Несогласие нашей жизни с нашей совестью. Как ни стараемся мы оправдать
перед самими собой свою измену человечеству, все наши оправдания распадаются
прахом перед очевидностью: вокруг нас мрут люди от непосильной работы и
недостатков, мы губим труд других людей, пищу и одежду, необходимые для них,
только для того, чтобы найти развлечение и разнообразие в скучной жизни. И
потому совесть человека нашего круга, если есть хоть малый остаток ее в нем,
не может заснуть и отравляет все те удобства и приятности жизни, которые
доставляют нам страдающие и гибнущие в труде братья. Но мало того, что
каждый совестливый человек сам чувствует это,-- он бы и рад забыть это, но
не может этого, сделать: в наше время вся лучшая часть науки и искусства,
та, в которой остался смысл ее призвания, постоянно напоминает нам о нашей
жестокости и нашем незаконном положении.
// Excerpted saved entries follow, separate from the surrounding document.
(** * Company research agent: orchestrator, briefing synthesizer, auditor

    A shallow embedding of the Python sources

      - [application.py]            (process_research, qa_stream, job_status,
                                     LATEST_REPORT)
      - [backend/nodes/briefing.py] (Briefing.generate_category_briefing,
                                     Briefing.create_briefings)
      - [backend/nodes/researchers/auditor.py]
                                    (OnlineEcommerceAuditor.analyze)

    Python dictionaries are insertion-ordered association lists with unique
    keys, the [defaultdict] registry [job_status] is a [gmap], exceptions and
    the mutable process state are threaded through a state-and-exception
    monad, and the semaphore-gated fan-out of [create_briefings] is a step
    relation on an explicit scheduler state. *)

From Stdlib Require Import String Ascii List ZArith QArith Lia DecimalString.
From Stdlib Require Import Permutation Sorted.
From stdpp Require Import gmap strings list fin_maps.

Open Scope string_scope.
Open Scope list_scope.
Open Scope nat_scope.

(** ** Python strings *)

(** The newline character of the f-strings. *)
Definition nl : string := String (ascii_of_nat 10) EmptyString.

(** [str.isspace] on the code points below 256: TAB..CR, FS..US, space,
    NEL and the no-break space. *)
Definition is_space (c : ascii) : bool :=
  let n := nat_of_ascii c in
  ((9 <=? n) && (n <=? 13)) || ((28 <=? n) && (n <=? 31))
  || (n =? 32) || (n =? 133) || (n =? 160).

Fixpoint lstrip (s : string) : string :=
  match s with
  | EmptyString => EmptyString
  | String c t => if is_space c then lstrip t else s
  end.

Fixpoint rstrip (s : string) : string :=
  match s with
  | EmptyString => EmptyString
  | String c t =>
      match rstrip t with
      | EmptyString => if is_space c then EmptyString else String c EmptyString
      | t' => String c t'
      end
  end.

(** [s.strip()] *)
Definition strip (s : string) : string := rstrip (lstrip s).

(** A string made of white space only (the empty string included). *)
Fixpoint all_space (s : string) : bool :=
  match s with
  | EmptyString => true
  | String c t => is_space c && all_space t
  end.

(** [s[:n]] *)
Fixpoint str_take (n : nat) (s : string) : string :=
  match n, s with
  | S n', String c t => String c (str_take n' t)
  | _, _ => EmptyString
  end.

(** [str(i)] for a non-negative integer. *)
Definition str_of_nat (i : nat) : string :=
  NilEmpty.string_of_uint (Nat.to_uint i).

(** [c * n] for a one-character string. *)
Fixpoint str_repeat (c : ascii) (n : nat) : string :=
  match n with
  | O => EmptyString
  | S n' => String c (str_repeat c n')
  end.

(** [sep.join(parts)] *)
Fixpoint str_join (sep : string) (parts : list string) : string :=
  match parts with
  | [] => EmptyString
  | [p] => p
  | p :: rest => p +:+ sep +:+ str_join sep rest
  end.

(** ** Python dictionaries

    A [dict] keeps its keys unique and in insertion order; assigning to an
    existing key keeps the key's position. *)

Definition pydict (V : Type) : Type := list (string * V).

Fixpoint dict_get {V} (d : pydict V) (k : string) : option V :=
  match d with
  | [] => None
  | (k', v) :: rest => if String.eqb k' k then Some v else dict_get rest k
  end.

(** [d[k] = v] *)
Fixpoint dict_set {V} (d : pydict V) (k : string) (v : V) : pydict V :=
  match d with
  | [] => [(k, v)]
  | (k', v') :: rest =>
      if String.eqb k' k then (k, v) :: rest else (k', v') :: dict_set rest k v
  end.

(** [d.update(s)] *)
Definition dict_update {V} (d s : pydict V) : pydict V :=
  fold_left (fun acc kv => dict_set acc (fst kv) (snd kv)) s d.

Definition dict_keys {V} (d : pydict V) : list string := map fst d.

(** ** Documents and Python values *)

(** The [evaluation] sub-dictionary of a curated document. *)
Record Evaluation := { overall_score : option Q }.

(** A well-formed search document: the keys the code reads or writes.
    [None] is an absent key (for [raw_content] also the value [None],
    which the code treats alike).  Scores are the finite values of Python
    floats, as rationals.  A dictionary with an entry that the record
    cannot hold, such as an evaluation that is [None], is written as a
    [PDict] below and read by [as_doc]. *)
Record Document := {
  url : option string;
  title : option string;
  raw_content : option string;
  content : option string;
  query : option string;
  source : option string;
  score : option Q;
  evaluation : option Evaluation
}.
Старые, твердые оправдания все
разрушены; новые, эфемерные оправдания науки для науки, искусства для
искусства не выдерживают света простого, здравого рассудка. Совесть людей не
может быть успокоена новыми придумками, а может быть успокоена только
переменой жизни, при которой ненужно будет и не в чем будет оправдываться.
Опасность нашей жизни. Как ни стараемся мы скрыть от себя простую,
самую очевидную опасность истощения терпения тех людей, которых мы душим,
как ни стараемся мы противодействовать этой опасности всякими обманами,
насилиями, задабриваниями, опасность эта растет с каждым днем, с каждым
часом и давно уже угрожает нам, а теперь назрела так, что мы чуть держимся в
своей лодочке над бушующим уже и заливающим нас морем, которое вот-вот
гневно поглотит и пожрет нас. Рабочая революция с ужасами разрушений и
убийств не только грозит нам, но мы на ней живем уже лет 30 и только пока,
кое-как разными хитростями на время отсрочиваем ее взрыв. Таково положение в
Европе; таково положение у нас и еще хуже у нас, потому что оно не имеет
спасительных клапанов. Давящие народ классы, кроме царя, не имеют теперь в
глазах нашего народа никакого оправдания; они держатся все в своем положении
только насилием, хитростью и оппортунизмом, т.е. ловкостью, но ненависть в
худших представителях народа и презрение к нам в лучших растут с каждым
годом.
В нашем народе в последние три-четыре года вошло в общее употребление
новое, многозначительное слово; словом этим, которого я никогда не слыхал
прежде, ругаются теперь на улице и определяют нас: дармоеды. Ненависть и
презрение задавленного народа растет, а силы физические и нравственные
богатых классов слабеют; обман же, которым держится все, изнашивается, и
утешать себя в этой смертной опасности богатые классы не могут уже ничем.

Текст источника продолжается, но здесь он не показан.